══ Task input

(** * Properties *)

(** C1: no thread is ever lost.  In every state an execution reaches, the
    running thread is the only one with that status; a ready thread is on the
    ready list or is the idle thread; a blocked thread is on the waiters of
    the semaphore its stack waits for, on the timer's list, in the idle loop,
    or has not been started yet.  The lists hold no thread twice and no thread
    of another status, and the ready list is in order of priority.  (Threads
    that wait on an interrupt queue of a device are not among the calls.) *)
Theorem threads_never_lost (s s' : sched) (Hi : sched_inv s) (Hr : rtc step s s') :
  (∀ t th, threads s' !! t = Some th →
     match status th with
     | THREAD_RUNNING => t = running s'
     | THREAD_READY => t = idle_thread s' ∨ t ∈ ready_list s'
     | THREAD_BLOCKED =>
         (∃ a old sm, head (stack th) = Some (FSemaLoop a old) ∧
                      semas s' !! a = Some sm ∧ t ∈ waiters sm) ∨
         (t ∈ waiting_list s' ∧ ∃ old, head (stack th) = Some (FSleepDone old)) ∨
         t = idle_thread s' ∨ stack th = [FSetLevel true]
     | THREAD_DYING => stack th = []
     end) ∧
  (∃ th, threads s' !! running s' = Some th ∧ status th = THREAD_RUNNING) ∧
  NoDup (ready_list s' ++ waiting_list s') ∧
  (∀ t, t ∈ ready_list s' → status_is s' t THREAD_READY = true) ∧
  (∀ a sm t, semas s' !! a = Some sm → t ∈ waiters sm →
     NoDup (waiters sm) ∧ status_is s' t THREAD_BLOCKED = true) ∧
  Sorted (λ t u, prio s' u <= prio s' t) (ready_list s').
Proof.
  pose proof (steps_inv s s' Hi Hr) as [Hc [(r & Er & Sr & _) Ho]].
  assert (Hplace : ∀ p t, t ∈ queue s' p → ∃ th, threads s' !! t = Some th ∧ place_of th = p)
    by (intros p t (_ & _ & ?)%(queue_mem _ _ _ Hc); done).
  splits.
  - intros t th E. destruct (proj2 (core_stacks _ Hc) _ _ E) as (W & F & D & P & I & Id).
    assert (Hq : ∀ p, place_of th = p → queued p = true → (p = PReady → t ≠ idle_thread s') →
                      t ∈ queue s' p)
      by (intros p Hp Hqp Hne; apply (core_queues _ Hc); eauto).
    unfold place_of in Hq, P. destruct (status th) eqn:St; [by eapply Ho| | |by auto].
    + destruct (decide (t = idle_thread s')); [by left|right]. by apply (Hq PReady).
    + destruct (stack th) as [|[] fs] eqn:Es; try (right; right; right; by apply P).
      * left. specialize (Hq (PSema sema) eq_refl eq_refl ltac:(done)). simpl in Hq.
        destruct (semas s' !! sema) as [sm|] eqn:Ea; [|by apply not_elem_of_nil in Hq]. eauto 10.
      * right; left. split; [by apply (Hq PTimer)|eauto].
      * right; right; left. by apply I.
  - by exists r.
  - apply NoDup_app. splits; [apply (queue_nodup s' PReady Hc)| |apply (queue_nodup s' PTimer Hc)].
    intros t (th & E & P)%(Hplace PReady) (th2 & E2 & P2)%(Hplace PTimer). congruence.
  - intros t (th & E & P)%(Hplace PReady). unfold status_is. rewrite E. apply bool_decide_eq_true.
    unfold place_of in P. destruct (status th); try done. by destruct (stack th) as [|[] ?].
  - intros a sm t E Ht. assert (t ∈ queue s' (PSema a)) as (th & Et & P)%Hplace by (simpl; by rewrite E).
    split; [pose proof (queue_nodup s' (PSema a) Hc) as Hn; simpl in Hn; by rewrite E in Hn|].
    unfold status_is. rewrite Et. apply bool_decide_eq_true. unfold place_of in P. by destruct (status th).
  - pose proof (core_sorted _ Hc) as S1. revert S1. apply Sorted_mono. intros a b.
    apply higher_priority_le.
Qed.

════

About this task. From the line holding "- pose proof" to the last line of the entries above, restate each line exactly; include both ends and omit everything else.

Problem solution.
  - pose proof (core_sorted _ Hc) as S1. revert S1. apply Sorted_mono. intros a b.
    apply higher_priority_le.
Qed.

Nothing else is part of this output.